Em visita a Butcha, onde o governo ucraniano diz ter contabilizado quase 300 corpos de civis em ruas e valas comuns no fim de semana —na região de Kiev, foram mais de 400—, o presidente Volodimir Zelenski declarou que o cenário é de crimes que devem "ser reconhecidos pelo mundo como genocídio".

Na esteira da comoção gerada pelas imagens, líderes mundiais cobraram a abertura de procedimentos para responsabilizar o presidente Vladimir Putin e outras autoridades russas. Além das apurações anunciadas por organismos existentes da ONU, uma das propostas em debate é a criação de um tribunal extraordinário para o conflito.

A iniciativa não seria uma novidade na história recente: são exemplos de cortes especiais, criadas exclusivamente para determinados eventos políticos, a de Nuremberg, que julgou os crimes cometidos pelos nazistas durante a Segunda Guerra Mundial, e os tribunais penais para a ex-Iugoslávia e para a Ruanda, nos anos 1990.

As suspeitas de violações dos tratados internacionais para a situação de conflitos já são objeto de uma investigação do TPI (Tribunal Penal Internacional), em Haia (Holanda), aberta no início de março após o pedido de 39 países —Japão e Macedônia do Norte se juntaram à petição depois.

No caso da guerra na Ucrânia, o tribunal investiga três tipos de crimes:

  • Crimes de guerra: englobam, entre outros, ataques à população ou a objetos civis (como prédios residenciais e hospitais) que não fazem parte do objetivo de uma ação militar;

  • Crimes contra a humanidade: ataques generalizados ou sistemáticos dirigidos contra qualquer população civil;

  • Genocídio: atos cometidos com a intenção de destruir, no todo ou em parte, um grupo nacional, étnico, racial ou religioso.

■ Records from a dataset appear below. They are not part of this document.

(** C3: the receive thread, run for any number of iterations from a running
    driver, never throws and never reads out of range, and what it does depends
    only on the bytes received, not on how the port cut them into reads or on
    failed reads in between: the callbacks called are those of the valid frames
    of the stream, in order, the latest heartbeat is the last valid one that
    decodes, and the bytes kept are the incomplete rest. *)
Theorem ReceiveLoop_stream {cfg S} `{SerialPortLaws cfg S} {CBh CBr CBg}
    n (s : MyFlyControl S CBh CBr CBg) bs p :
  fc_running s = true → bytes (fc_parser s) → drained (fc_parser s) →
  received n (fc_serial s) = (bs, p) →
  ∃ fs rest,
    PopAll (fc_parser s ++ bs) = Some (fs, rest) ∧ drained rest ∧
    ReceiveLoop n s =
      Some (Ret (concat (map (frame_events s) (valid_frames fs)),
                 at_port rest p (take_heartbeats (heartbeats fs) s))).
Proof.
  intros Hrun Hb Hd Hrec. destruct (PopAll_total (fc_parser s ++ bs)) as (fs & r & Hp).
  exists fs, r. split_and!; [done|by eapply PopAll_rest|].
  assert (Hbs : bytes (fc_parser s ++ bs)).
  { apply Forall_app. split; [done|].
    pose proof (received_bytes n (fc_serial s)) as Hx. by rewrite Hrec in Hx. }
  rewrite (ReceiveLoop_spec n s fs r bs p) by done.
  rewrite handle_frames_effect by (by eapply PopAll_frames_ok). done.
Qed.

(** A driver over the loopback device with a stream waiting in its receiver. *)
Definition waiting_driver (rx : list Z) : MyFlyControl (MySerial loopback) nat nat nat := {|
  fc_serial := {| initialized_ := true; last_error_ := ""; options_ := SerialInitOptions_default;
                  serial_ := Some {| lb_open := true; lb_sent := []; lb_rx := rx; lb_broken := false |} |};
  fc_parser := []; fc_running := true; fc_recv_thread := true;
  fc_latest_hb := HeartbeatData_default; fc_has_hb := false; fc_cnt := 0;
  fc_on_heartbeat := None; fc_on_reply := Some 7%nat; fc_on_gimbal := None |}.

Lemma ReceiveLoop_stream_witness :
  ∃ s', ReceiveLoop 3 (waiting_driver ([1; 2] ++ BuildFrame 9 FRAME_TYPE_REPLY [4; 0] ++ [0xEB; 0x90]))
    = Some (Ret ([on_reply_ 7%nat {| cr_cnt := 9; cr_replied_cmd := 4; cr_result := 0 |}], s')) ∧
    fc_parser s' = [0xEB; 0x90].
Proof.
  set (s := waiting_driver _).
  destruct (received 3 (fc_serial s)) as [bs p] eqn:Hr.
  destruct (ReceiveLoop_stream 3 s bs p) as (fs & rest & Hp & _ & Hl);
    [reflexivity|constructor|reflexivity|exact Hr|].
  rewrite Hl. vm_compute in Hr. injection Hr as <- <-.
  vm_compute in Hp. injection Hp as <- <-. eexists. split; reflexivity.
Defined.

(** ** Requests *)

(** A call of one of the sixteen send functions. *)
Inductive request :=
| rq_SetDestination (lon lat alt : Z)
| rq_SetRoute (points : list RoutePoint)
| rq_SetAngle (pitch yaw : Z)
| rq_SetSpeed (speed : Z)
| rq_SetAltitude (alt_type altitude : Z)
| rq_PowerSwitch (command : Z)
| rq_Parachute (parachute_type : Z)
| rq_ButtonCommand (button : Z)
| rq_SetOriginReturn (point_type lon lat alt : Z)
| rq_SetGeofence (points : list GeofencePoint)
| rq_SwitchMode (mode : Z)
| rq_Guidance (data : GuidanceData)
| rq_GuidanceNew (data : GuidanceNewData)
| rq_GimbalAngRate (data : GimbalAngRateData)
| rq_GimbalAngle (data : GimbalAngleData)
| rq_TargetState (data : TargetStateData).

Entenda: a investigação aberta pelo procurador britânico Karim Khan abrange alegações desses três tipos de crime cometidos por qualquer pessoa em qualquer parte do território ucraniano desde novembro de 2013, época em que a Rússia disputou o território da Crimeia —anexada por Putin no ano seguinte. Vale lembrar, o TPI julga indivíduos, e não países.

Mas por que a proposta de criar mais um tribunal se o conflito já está sendo investigado pelo Tribunal de Haia?

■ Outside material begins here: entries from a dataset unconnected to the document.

(* ===== verification/MyFlyControlManager.v ===== *)
(** * The flight controller manager

    Model of my_fly_control/MyFlyControlManager.cpp and MyFlyControlManager.h:
    the singleton that hands out one driver object, replaces it on [Shutdown]
    and forwards every call to it.

    [controller_] is a [shared_ptr], and a call keeps its own copy of it while
    it works outside [mutex_]; so the drivers live in a store, by identity, and
    a call that is not one critical section is modelled by its sections:
    [Init_enter], [Init_run] and [Init_commit] for [Init], the lookup and the
    forwarded call for the others, the forwarded [Start] and [Stop] themselves
    by the sections of MyFlyControl.v, since they take no lock.  Composed without
    interruption they are the manager's methods; [mgr_step] interleaves the
    sections of concurrent calls and the drivers' receive threads.  A data race
    on a field without a lock is an interleaving of these sections here.  A driver is not removed from the store
    when the last pointer to it goes away; its destructor is [Stop]. *)

From S2P Require Import Prelude Json FlyControlProtocol FlyControlFrame FlyControlCodec FlyControlCodecFacts SerialPort MySerial Double MyFlyControl MyFlyControlFacts.

Local Open Scope Z_scope.

Section manager.
Context {cfg S : Type} `{SerialPort cfg S} {CBh CBr CBg : Type}.
Local Abbreviation driver := (MyFlyControl S CBh CBr CBg).

Record Manager := {
  mg_heap : gmap nat driver;
  mg_next : nat;
  controller_ : option nat;
  initialized_ : bool
}.

(** The driver behind a pointer. *)
Definition deref (m : Manager) (id : nat) : driver := default MyFlyControl_default (mg_heap m !! id).

Definition store (id : nat) (c : driver) (m : Manager) : Manager := {|
  mg_heap := <[id := c]> (mg_heap m); mg_next := mg_next m;
  controller_ := controller_ m; initialized_ := initialized_ m |}.

(** [controller_ = std::make_shared<MyFlyControl>()]. *)
Definition fresh_controller (m : Manager) : Manager := {|
  mg_heap := <[mg_next m := MyFlyControl_default]> (mg_heap m); mg_next := Datatypes.S (mg_next m);
  controller_ := Some (mg_next m); initialized_ := initialized_ m |}.

Definition set_initialized (b : bool) (m : Manager) : Manager := {|
  mg_heap := mg_heap m; mg_next := mg_next m; controller_ := controller_ m; initialized_ := b |}.

Definition Manager_default : Manager :=
  fresh_controller {| mg_heap := ∅; mg_next := 0; controller_ := None; initialized_ := false |}.

(** [controller->Stop()] on the driver behind a pointer. *)
Definition stop_controller (id : nat) : io Manager unit := λ m,
  let '(r, c) := MyFlyControl.Stop (deref m id) in (r, store id c m).

(** The destructor. *)
Definition Destroy : io Manager unit := λ m,
  let old_controller := controller_ m in
  let m := {| mg_heap := mg_heap m; mg_next := mg_next m; controller_ := None;
              initialized_ := false |} in
  match old_controller with Some id => stop_controller id m | None => (Ok tt, m) end.

Definition GetControllerSnapshot (m : Manager) : option nat := controller_ m.

Definition GetInitializedController (err : option string) (m : Manager) : option nat * option string :=
  match controller_ m with
  | Some id =>
      if initialized_ m then (Some id, err)
      else (None, set_err err "飞控管理器尚未初始化，请先调用 Init")
  | None => (None, set_err err "飞控管理器尚未初始化，请先调用 Init")
  end.

(** ** Init: three sections *)

(** The first critical section: the driver to initialise, or the refusal. *)
Definition Init_enter (err : option string) (m : Manager) : option nat * option string * Manager :=
  let m := match controller_ m with None => fresh_controller m | Some _ => m end in
  match controller_ m with
  | Some id =>
      if MyFlyControl.IsRunning (deref m id)
      then (None, set_err err "飞控正在运行，请先调用 Stop 后再重新初始化", m)
      else (Some id, err, m)
  | None => (None, err, m)
  end.

(** [controller->Init(cfg, err)], outside the lock. *)
Definition Init_run (id : nat) (c : cfg) (err : option string) (m : Manager)
    : bool * option string * Manager :=
  let '(ok, err, d) := MyFlyControl.Init c err (deref m id) in (ok, err, store id d m).

(** The last critical section: the result counts only if the driver is still
    the current one. *)
Definition Init_commit (id : nat) (m : Manager) : Manager :=
  if decide (controller_ m = Some id) then set_initialized true m else m.

Definition Init (c : cfg) (err : option string) (m : Manager) : bool * option string * Manager :=
  match Init_enter err m with
  | (None, err, m) => (false, err, m)
  | (Some id, err, m) =>
      let '(ok, err, m) := Init_run id c err m in
      if negb ok then (false, err, m) else (true, err, Init_commit id m)
  end.

(** ** The other methods *)

Definition Start_run (id : nat) (err : option string) (m : Manager) : bool * option string * Manager :=
  let '(ok, err, d) := MyFlyControl.Start err (deref m id) in (ok, err, store id d m).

Existe um outro tipo de crime de competência que não está incluído na apuração em andamento no Tribunal Penal Internacional: o crime de agressão, ou seja, a tomada de controle político ou militar de um Estado —caso em que se enquadraria simplesmente o ato de invasão do território ucraniano pela Rússia.

Esse é um crime mais novo no tribunal. E especificamente para o caso de agressão, o Estatuto de Roma (1998) estabelece que a corte não tem jurisdição para julgar casos cometidos por ou em países que não fazem parte do estatuto —caso da Rússia.

Para os outros crimes, essa restrição não existe porque o vínculo ocorre com o país onde os atos são cometidos (nesse caso, a Ucrânia).

Outras medidas:

O que a Rússia afirma: nega responsabilidade sobre as mortes na cidade, alega que há uma manipulação da Ucrânia e pediu uma reunião no Conselho de Segurança da ONU para discutir o episódio. O encontro deve ocorrer nesta terça.

Não se perca

Convidamos o professor Lucas Carlos Lima, coordenador do Grupo de Pesquisa sobre Cortes e Tribunais Internacionais da UFMG, para esclarecer a atuação dos tribunais internacionais.

Quais são as controvérsias por trás da proposta de criar um tribunal extraordinário para a Ucrânia? Os precedentes significativos desse tipo de tribunal, como os de Nuremberg e da ex-Iugoslávia, trabalharam sob a tensão de oferecer justiça e punir crimes, por um lado; e com o fato de serem tribunais criados exclusivamente para julgar certos conflitos (diferentemente do TPI), sendo acusados de serem "tribunais de exceção".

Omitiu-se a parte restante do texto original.